Upon review of the District Court’s findings, like Justice Wathen I believe that the District Court’s order of suppression should be vacated. In light of the confusion State v. Caron, 534 A.2d 978 (Me. 1987), has generated, it was undoubtedly Caron (decided only two to three months before this suppression order) that led the District Court judge to ignore the hour, the date and the driving behavior in this case, and to focus instead solely upon the parking lot incident. I agree with Justice Wathen that the facts here are stronger than those in Caron and he has made a persuasive argument why a trial judge might find an “articulable suspicion.” I file this separate dissent, however, because deciding the case on the basis that an artic-ulable suspicion had to be found and purporting to preserve Caron continues to place this Court in the improper role of factfinder. In Caron we said that a trial court could not find a reasonable basis for a stop on a deserted road, after midnight, with the car in question straddling the center line for 25 to 50 yards. Id. at 979. If, as Justice Wathen says, a trial judge must find a reasonable basis for a stop on New Year’s morning at 2:00 A.M., where the car backs into an icy snowbank in a parking lot of a bar, and drives slowly, crossing the center of an unlined road, what is left to a trial judge (whose decisions we say will be reversed only if they are clearly erroneous)? Is it only circumstances between these two sets of facts?
Caron, in my view, was wrongly decided. With the deserted road, the hour (after Friday midnight, according to the calendar), and the crossing of the center line, a police officer may have had an objectively reasonable suspicion that a driver was dozing or operating under the influence. Or he may not have. The point is, it was not for us to say as a matter of judicial notice that circumstances like that occur so frequently without cause for concern that they cannot justify a police stop. I do not believe that Caron can be salvaged by limiting it to its facts. That only invites lawyers to try to show that their case, or a part of it, is like Caron and prolong the uncertainty and needless lawyering the case has already provoked. See, e.g., State v. Pelletier, 541 A.2d 1296 (Me.1988); State v. Garrity, 548 A.2d 1889 (Me.1988); State v. Modery, 549 A.2d 741 (Me.1988); State v. Beaulieu, 550 A.2d 68 (Me.1988); State v. Lewry, 550 A.2d 64 (Me.1988); State v. Poole, 551 A.2d 108 (Me.1988); State v. Degen, 552 A.2d 2 (Me.1988). See also Sheldon, Vehicle Stops and the Maine Constitution, 3 Me.B.Jour. 182 (1988); Moss, OUI Stops: Proving That Your Suspicion Is Reasonable, 1 All Points Bull., No. 3 at 3 (1988). But see Schwartz, The State of *9Fourth Amendment Vehicle Stops in Maine after Caron: A Response to Judge Sheldon, 3 Me.B.Jour. 310 (1988).

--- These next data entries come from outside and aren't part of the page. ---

(** Steps 4 and 5 on a text that starts with the object and has no closing
    brace after it. *)
Lemma brace_span_core (body rest : string) :
  rfind rest "}" = -1 →
  brace_span (("{" ++ body ++ "}") ++ rest) = "{" ++ body ++ "}".
Proof.
  intros Hrest. unfold brace_span.
  assert (find (("{" ++ body ++ "}") ++ rest) "{" = 0) as -> by reflexivity.
  change (negb (0 =? -1)) with true. cbv iota.
  assert (slice_from (("{" ++ body ++ "}") ++ rest) 0 = ("{" ++ body ++ "}") ++ rest)
    as -> by reflexivity.
  rewrite (rfind_app_absent _ _ _ Hrest), rfind_core.
  destruct (Z.eqb_spec (Z.of_nat (String.length ("{" ++ body))) (-1)) as [E | _]; [lia |].
  replace (Z.of_nat (String.length ("{" ++ body)) + 1)
    with (Z.of_nat (String.length ("{" ++ body ++ "}")))
    by (rewrite length_core; lia).
  apply slice_to_app.
Qed.

(** The bare payload: the parser is handed the object without the
    surrounding whitespace. *)
Lemma json_text_bare (w1 body w2 : string) :
  all_space w1 = true → all_space w2 = true →
  json_text (w1 ++ "{" ++ body ++ "}" ++ w2) = "{" ++ body ++ "}".
Proof.
  intros H1 H2. unfold json_text.
  change (w1 ++ "{" ++ body ++ "}" ++ w2)
    with (w1 ++ String "{" (body ++ String "}" w2)).
  rewrite (strip_core w1 "{" body "}" w2 H1 H2 eq_refl eq_refl).
  change (String "{" (body ++ String "}" "")) with ("{" ++ body ++ "}").
  assert (without_fence ("{" ++ body ++ "}") = "{" ++ body ++ "}") as -> by reflexivity.
  rewrite <- (app_str_nil_r ("{" ++ body ++ "}")) at 1.
  by apply brace_span_core.
Qed.
(** Read for a user with a direct permission. *)
Lemma read_user_direct (m : ProviderConfiguration) (st : State PermissionsData)
    (resp : Response) (users : GetUser) (value : User) :
  let g := mkRequest "GET"
             (withRawQuery (apiPath (sonarQubeURL m) "/api/permissions/users")
                (Values_Encode (addProjectKey (data st) {[ "ps"%string := ["100"%string] ]})))
             StatusOK "resourceSonarqubePermissionsRead" in
  login_name (data st) <> ""%string ->
  template_id (data st) = ""%string ->
  template_name (data st) = ""%string ->
  reply (httpClient m) (history st) g = inr resp ->
  decodeGetUser (Body resp) = Some users ->
  find (fun v => EqualFold (Login v) (login_name (data st))) (Users users) = Some value ->
  resourceSonarqubePermissionsRead m st
  = (Ok tt, withData (refreshedUser value (data st)) (pushRequests [g] st)).
Proof.
  intros g Hl Hi Hn Hr Hd Hf. unfold resourceSonarqubePermissionsRead.
  unfold bind at 1 2. unfold getData. rewrite (GetOk_set _ Hl), Hi, Hn, GetOk_empty.
  cbv zeta. unfold bind, onError. rewrite httpRequestHelper_run. fold g. rewrite Hr.
  unfold decodeOr. rewrite Hd. unfold ret at 1. rewrite Hf.
  unfold modifyData, ret, withData, refreshedUser.
  rewrite flattenPermissions_boxes, Set_permissions_strings. reflexivity.
Qed.

Lemma alice_add_request (base : URL) (permission query : string) :
  Values_Encode (Values_Add "permission" permission (Values_Del "permission"
     (Values_Add "login" "alice" (Values_Add "projectKey" "proj1" ∅)))) = query ->
  permissionRequest "resourceSonarqubePermissionsCreate"
    (apiPath base "/api/permissions/add_user")
    (Values_Add "login" "alice" (Values_Add "projectKey" "proj1" ∅)) permission
  = aliceAdd base query.
Proof. intros <-. reflexivity. Qed.

Lemma alice_query_user :
  Values_Encode (Values_Add "permission" "user" (Values_Del "permission"
     (Values_Add "login" "alice" (Values_Add "projectKey" "proj1" ∅))))
  = "login=alice&permission=user&projectKey=proj1"%string.
Proof. vm_compute. reflexivity. Qed.

Lemma alice_query_scan :
  Values_Encode (Values_Add "permission" "scan" (Values_Del "permission"
     (Values_Add "login" "alice" (Values_Add "projectKey" "proj1" ∅))))
  = "login=alice&permission=scan&projectKey=proj1"%string.
Proof. vm_compute. reflexivity. Qed.

Lemma alice_query_read :
  Values_Encode (Values_Add "projectKey" "proj1" {[ "ps"%string := ["100"%string] ]})
  = "projectKey=proj1&ps=100"%string.
Proof. vm_compute. reflexivity. Qed.

(** C5. For the declaration of alice with the permissions [user] and
    [scan] on the project [proj1], on a server that answers as expected:
    Create issues the two POSTs to [/api/permissions/add_user] with the
    queries [login=alice&permission=user&projectKey=proj1] and
    [login=alice&permission=scan&projectKey=proj1], each expecting 204, then
    its Read issues the one GET to
    [/api/permissions/users?projectKey=proj1&ps=100], finds the first entry
    whose login equals [alice] under case folding, and stores that entry's
    login and permission list in the declaration. *)
Theorem alice_scenario (client : Client) (base : URL) (version edition : string)
    (hist : list Request) (ent : nat -> string) (n : nat) (id : string)
    (b1 b2 b3 : ResponseBody) (users : GetUser) (value : User) :
  client hist (aliceAdd base "login=alice&permission=user&projectKey=proj1")
  = Replied (mkResponse 204 b1) ->
  client (hist ++ [aliceAdd base "login=alice&permission=user&projectKey=proj1"])
         (aliceAdd base "login=alice&permission=scan&projectKey=proj1")
  = Replied (mkResponse 204 b2) ->
  client (hist ++ [aliceAdd base "login=alice&permission=user&projectKey=proj1";
                   aliceAdd base "login=alice&permission=scan&projectKey=proj1"])
         (aliceGet base)
  = Replied (mkResponse 200 b3) ->
  decodeGetUser b3 = Some users ->
  find (fun v => EqualFold (Login v) "alice") (Users users) = Some value ->
  resourceSonarqubePermissionsCreate (mkProviderConfiguration client base version edition)
    (mkState (aliceDeclaration id) hist ent n)
  = (Ok tt,
     mkState (mkPermissionsData (ent n) (Login value) "" "" "proj1" "" "" (UserPermissions value))
             (hist ++ [aliceAdd base "login=alice&permission=user&projectKey=proj1";
                       aliceAdd base "login=alice&permission=scan&projectKey=proj1";
                       aliceGet base])
             ent (S n)).
Proof.
  intros H1 H2 H3 H4 H5.
  set (add1 := aliceAdd base "login=alice&permission=user&projectKey=proj1") in *.
  set (add2 := aliceAdd base "login=alice&permission=scan&projectKey=proj1") in *.
  unfold aliceDeclaration.
  rewrite create_user_direct; [|done|reflexivity|reflexivity].
  unfold bind at 1. cbn [data history httpClient sonarQubeURL login_name permissions].
  change (addProjectKey _ ∅) with (Values_Add "projectKey" "proj1" (∅ : Values)).
  assert (E : permissionRequest "resourceSonarqubePermissionsCreate"
                (apiPath base "/api/permissions/add_user")
                (Values_Add "login" "alice" (Values_Add "projectKey" "proj1" ∅))
              <$> ["user"; "scan"]%string = [add1; add2]).
  { cbn [fmap list_fmap].
    by rewrite (alice_add_request base "user" _ alice_query_user),
      (alice_add_request base "scan" _ alice_query_scan). }
  rewrite permissionLoop_accepted; rewrite E.
  2:{ cbn [history httpClient accepted]. unfold failure.
      rewrite (reply_replied client hist add1 _ H1 eq_refl).
      rewrite (reply_replied client (hist ++ [add1]) add2 _ H2 eq_refl). reflexivity. }
  unfold createEpilogue, bind, NewV4String, modifyData.
  cbn [data history entropy drawn pushRequests].
  rewrite (read_user_direct _ _ (mkResponse 200 b3) users value);
    [| done | reflexivity | reflexivity | | exact H4 | exact H5].
  - unfold withData, pushRequests, refreshedUser.
    cbn [data history entropy drawn sonarQubeURL Id login_name group_name special_group_name
         project_key template_id template_name permissions SetId aliceDeclaration].
    change (addProjectKey _ _)
      with (Values_Add "projectKey" "proj1" ({[ "ps"%string := ["100"%string] ]} : Values)).
    rewrite alice_query_read, <- app_assoc. reflexivity.
  - unfold pushRequests. cbn [data history httpClient sonarQubeURL].
    change (addProjectKey _ _)
      with (Values_Add "projectKey" "proj1" ({[ "ps"%string := ["100"%string] ]} : Values)).
    rewrite alice_query_read.
    apply (reply_replied client _ _ (mkResponse 200 b3)); [|reflexivity].
    exact H3.
Qed.

(** ** Matching a record *)


Lemma find_no_match {A} (f : A -> bool) (l : list A) :
  Forall (fun v => f v = false) l -> find f l = None.
Proof. induction 1 as [|v l Hv _ IH]; simpl; [done | by rewrite Hv]. Qed.

Lemma answers_reply {D} (m : ProviderConfiguration) (st : State D) (resp : Response) (g : Request) :
  answers m st resp -> StatusCode resp = expectedStatus g ->
  reply (httpClient m) (history st) g = inr resp.
Proof. intros H Hs. by apply reply_replied. Qed.






(** ** A record that is not there *)

Lemma read_not_found (m : ProviderConfiguration) (st : State PermissionsData) (resp : Response) :
  answers m st resp -> StatusCode resp = StatusOK ->
  noMatchingRecord (data st) (Body resp) ->
  exists g, isReadRequest g
    /\ resourceSonarqubePermissionsRead m st
       = (Err (notFoundError (Id (data st))), pushRequests [g] st).
Proof.
  intros Ha Hs Hno. unfold noMatchingRecord in Hno.
  destruct (GetOk_cases (login_name (data st))) as [[Hl Gl]|[Hl Gl]]; rewrite Gl in Hno;
    [destruct (GetOk_cases (group_name (data st))) as [[Hg Gg]|[Hg Gg]]; rewrite Gg in Hno|].
  - destruct Hno as (templates & Hd & Hall).
    destruct (read_special m st Hl Hg) as (g & Hg' & ->). exists g. split; [exact Hg'|].
    destruct Hg' as (_ & Hcode & _).
    rewrite (answers_reply m st resp g Ha), Hd, (find_no_match _ _ Hall); [done|congruence].
  - destruct Hno as (groups & Hd & Hall).
    destruct (read_group m st Hl Hg) as (g & Hg' & ->). exists g. split; [exact Hg'|].
    destruct Hg' as (_ & Hcode & _).
    rewrite (answers_reply m st resp g Ha), Hd, (find_no_match _ _ Hall); [done|congruence].
  - destruct Hno as (users & Hd & Hall).
    destruct (read_user m st Hl) as (g & Hg' & ->). exists g. split; [exact Hg'|].
    destruct Hg' as (_ & Hcode & _).
    rewrite (answers_reply m st resp g Ha), Hd, (find_no_match _ _ Hall); [done|congruence].
Qed.

Lemma binding_read_not_found (m : ProviderConfiguration) (st : State BindingData)
    (resp : Response) :
  answers m st resp -> StatusCode resp = StatusOK ->
  ToLower (sonarQubeEdition m) <> "community"%string ->
  noMatchingBinding (data st) (Body resp) ->
  fst (resourceSonarqubeGitlabBindingRead m st)
  = Err (bindingNotFoundError (BindingId (data st))).
Proof.
  intros Ha Hs Hed (p & r & b & Hsplit & Hd & Hne).
  rewrite (binding_read_run m st p [r] (check_other m Hed) Hsplit). cbv zeta.
  rewrite (answers_reply m st resp (bindingReadRequest m p) Ha Hs), Hd.
  destruct (String.eqb_spec r (Repository b)) as [->|_]; [|reflexivity].
  destruct (String.eqb_spec (Alm b) "gitlab") as [Halm|_]; [|reflexivity].
  destruct Hne; done.
Qed.

(** * Further properties of the handlers *)

(** ** The endpoint table *)

Lemma Values_Add_comm (k1 v1 k2 v2 : string) (q : Values) :
  k1 <> k2 ->
  Values_Add k1 v1 (Values_Add k2 v2 q) = Values_Add k2 v2 (Values_Add k1 v1 q).
Proof.
  intros Hne. unfold Values_Add.
  rewrite (lookup_insert_ne q k2 k1) by done.
  rewrite (lookup_insert_ne q k1 k2) by done.
  by apply insert_insert_ne.
Qed.

(** The principal and the template are named by different keys, so the
    order in which a handler adds them does not matter. *)
Lemma principal_scope_comm (d : PermissionsData) (q : Values) :
  principalParams d (scopeParams d q) = scopeParams d (principalParams d q).
Proof.
  unfold principalParams, scopeParams.
  destruct (GetOk (login_name d)); [|destruct (GetOk (group_name d))];
    destruct (GetOk (template_id d)); try destruct (GetOk (template_name d));
    try reflexivity; by apply Values_Add_comm.
Qed.

(** The loop overwrites the query of the URL it is given. *)
Lemma permissionLoop_query {D} (m : ProviderConfiguration) (caller : string) (u : URL)
    (q : Values) (x : string) (perms : list string) (st : State D) :
  permissionLoop m caller (withRawQuery u x) q perms st = permissionLoop m caller u q perms st.
Proof. destruct perms as [|p rest]; reflexivity. Qed.

(** Create, on the endpoint of the table. *)
Lemma create_endpoint (m : ProviderConfiguration) (st : State PermissionsData) :
  ~ lacksTemplateScope (data st) ->
  resourceSonarqubePermissionsCreate m st
  = (_ <- permissionLoop m "resourceSonarqubePermissionsCreate"
            (apiPath (sonarQubeURL m) (createAPI (data st))) (baseParams (data st))
            (permissions (data st)) ;;
     createEpilogue m) st.
Proof.
  intros Hscope. unfold resourceSonarqubePermissionsCreate, createEpilogue.
  unfold bind at 1 2 3. unfold getData. rewrite expandPermissions_total.
  unfold typeAssert, ret at 1.
  unfold createAPI, baseParams, scopeParams, principalParams, templateScoped.
  split_GetOk (login_name (data st)); [split_GetOk (group_name (data st))|];
    split_GetOk (template_id (data st)); try split_GetOk (template_name (data st));
    try reflexivity.
  exfalso. apply Hscope. by repeat split.
Qed.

Unlike Justice Wathen, therefore, I do not agree that the district judge is required to deny the suppression motion. Cross-examination, for example, revealed that the road curved during the police officer’s pursuit of the vehicles and it would therefore be legitimate to conclude that he saw the entire rear end of the first vehicle not because it had crossed far over the center line, but because of his line of sight on the curve. He testified on cross-examination, moreover, that given the presence of snowbanks it would be difficult for a vehicle to stay out of the center of the road in any event. The trial judge should be permitted to re-evaluate all this evidence without Caron’s distorting effect.
Accordingly, I would overrule Caron and vacate and remand for reconsideration by the District Court.